Content starts

(** * Caching and search-acceleration core of the Obsidian vault server

    A shallow embedding of the TypeScript services (search scorer, search
    result cache, content cache, file list cache, inverted index, file
    watcher, path trie) together with the properties established on them.

    Conventions of the embedding:
    - a JavaScript string is a Rocq [string]; its characters are read as
      code units below 256, so [toLowerCase], the [\s] and [\w] classes are
      the restrictions of the JavaScript ones to that range;
    - a JavaScript number holding a count, a line or a time stamp is a [nat]
      or a [Z]; the scores, which the source computes in double precision,
      are idealised as real numbers;
    - an insertion-ordered [Map] whose order the code relies on (the LRU
      caches, the pending changes of the watcher) is an association list in
      insertion order; a [Map] or [Set] used as a plain dictionary or set is
      a [gmap] or a [gset];
    - a loop that may spin is run on fuel, or by recursion on the data it
      consumes, and returns [None] where the source would not return. *)

From Stdlib Require Import String Ascii List ZArith Reals Lia Lra Bool.
From Stdlib Require Import QArith Sorted.
From stdpp Require Import gmap strings list.

Set Warnings "-clear-no-such-hyp,-register-all".

Local Open Scope string_scope.

(* ================================================================== *)
(** * Part I: the embedding *)
(* ================================================================== *)

(** ** JavaScript string primitives used by the services *)

Module Js.

Definition code (c : ascii) : N := N_of_ascii c.

(** [\s] on code units below 256: TAB, LF, VT, FF, CR, SPACE, NBSP. *)
Definition isWhiteSpace (c : ascii) : bool :=
  let n := code c in
  (((9 <=? n) && (n <=? 13)) || (n =? 32) || (n =? 160))%N.

(** [\w]: ASCII letters, digits and the underscore. *)
Definition isWordChar (c : ascii) : bool :=
  let n := code c in
  (((48 <=? n) && (n <=? 57)) || ((65 <=? n) && (n <=? 90))
   || ((97 <=? n) && (n <=? 122)) || (n =? 95))%N.

(** [String.prototype.toLowerCase] on one code unit below 256: A-Z and
    the accented capitals 0xC0-0xDE (without the multiplication sign
    0xD7) move up by 32. *)
Definition lowerChar (c : ascii) : ascii :=
  let n := code c in
  if (((65 <=? n) && (n <=? 90))
      || ((192 <=? n) && (n <=? 222) && negb (n =? 215)))%N
  then ascii_of_N (n + 32) else c.

Fixpoint toLowerCase (s : string) : string :=
  match s with
  | EmptyString => EmptyString
  | String c t => String (lowerChar c) (toLowerCase t)
  end.

(** A string is falsy exactly when it is empty. *)
Definition isEmpty (s : string) : bool :=
  match s with EmptyString => true | _ => false end.

(** [s.split(d)] for a one-character separator [d]: every occurrence
    splits, empty pieces are kept. *)
Fixpoint splitChar (d : ascii) (s : string) : list string :=
  match s with
  | EmptyString => [EmptyString]
  | String c t =>
      if Ascii.eqb c d then EmptyString :: splitChar d t
      else match splitChar d t with
           | piece :: rest => String c piece :: rest
           | [] => [String c EmptyString]
           end
  end.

Content ends

Would you reproduce the whole listing above, word for word?

• TASK RESPONSE:
(** * Caching and search-acceleration core of the Obsidian vault server

    A shallow embedding of the TypeScript services (search scorer, search
    result cache, content cache, file list cache, inverted index, file
    watcher, path trie) together with the properties established on them.

    Conventions of the embedding:
    - a JavaScript string is a Rocq [string]; its characters are read as
      code units below 256, so [toLowerCase], the [\s] and [\w] classes are
      the restrictions of the JavaScript ones to that range;
    - a JavaScript number holding a count, a line or a time stamp is a [nat]
      or a [Z]; the scores, which the source computes in double precision,
      are idealised as real numbers;
    - an insertion-ordered [Map] whose order the code relies on (the LRU
      caches, the pending changes of the watcher) is an association list in
      insertion order; a [Map] or [Set] used as a plain dictionary or set is
      a [gmap] or a [gset];
    - a loop that may spin is run on fuel, or by recursion on the data it
      consumes, and returns [None] where the source would not return. *)

From Stdlib Require Import String Ascii List ZArith Reals Lia Lra Bool.
From Stdlib Require Import QArith Sorted.
From stdpp Require Import gmap strings list.

Set Warnings "-clear-no-such-hyp,-register-all".

Local Open Scope string_scope.

(* ================================================================== *)
(** * Part I: the embedding *)
(* ================================================================== *)

(** ** JavaScript string primitives used by the services *)

Module Js.

Definition code (c : ascii) : N := N_of_ascii c.

(** [\s] on code units below 256: TAB, LF, VT, FF, CR, SPACE, NBSP. *)
Definition isWhiteSpace (c : ascii) : bool :=
  let n := code c in
  (((9 <=? n) && (n <=? 13)) || (n =? 32) || (n =? 160))%N.

(** [\w]: ASCII letters, digits and the underscore. *)
Definition isWordChar (c : ascii) : bool :=
  let n := code c in
  (((48 <=? n) && (n <=? 57)) || ((65 <=? n) && (n <=? 90))
   || ((97 <=? n) && (n <=? 122)) || (n =? 95))%N.

(** [String.prototype.toLowerCase] on one code unit below 256: A-Z and
    the accented capitals 0xC0-0xDE (without the multiplication sign
    0xD7) move up by 32. *)
Definition lowerChar (c : ascii) : ascii :=
  let n := code c in
  if (((65 <=? n) && (n <=? 90))
      || ((192 <=? n) && (n <=? 222) && negb (n =? 215)))%N
  then ascii_of_N (n + 32) else c.

Fixpoint toLowerCase (s : string) : string :=
  match s with
  | EmptyString => EmptyString
  | String c t => String (lowerChar c) (toLowerCase t)
  end.

(** A string is falsy exactly when it is empty. *)
Definition isEmpty (s : string) : bool :=
  match s with EmptyString => true | _ => false end.

(** [s.split(d)] for a one-character separator [d]: every occurrence
    splits, empty pieces are kept. *)
Fixpoint splitChar (d : ascii) (s : string) : list string :=
  match s with
  | EmptyString => [EmptyString]
  | String c t =>
      if Ascii.eqb c d then EmptyString :: splitChar d t
      else match splitChar d t with
           | piece :: rest => String c piece :: rest
           | [] => [String c EmptyString]
           end
  end.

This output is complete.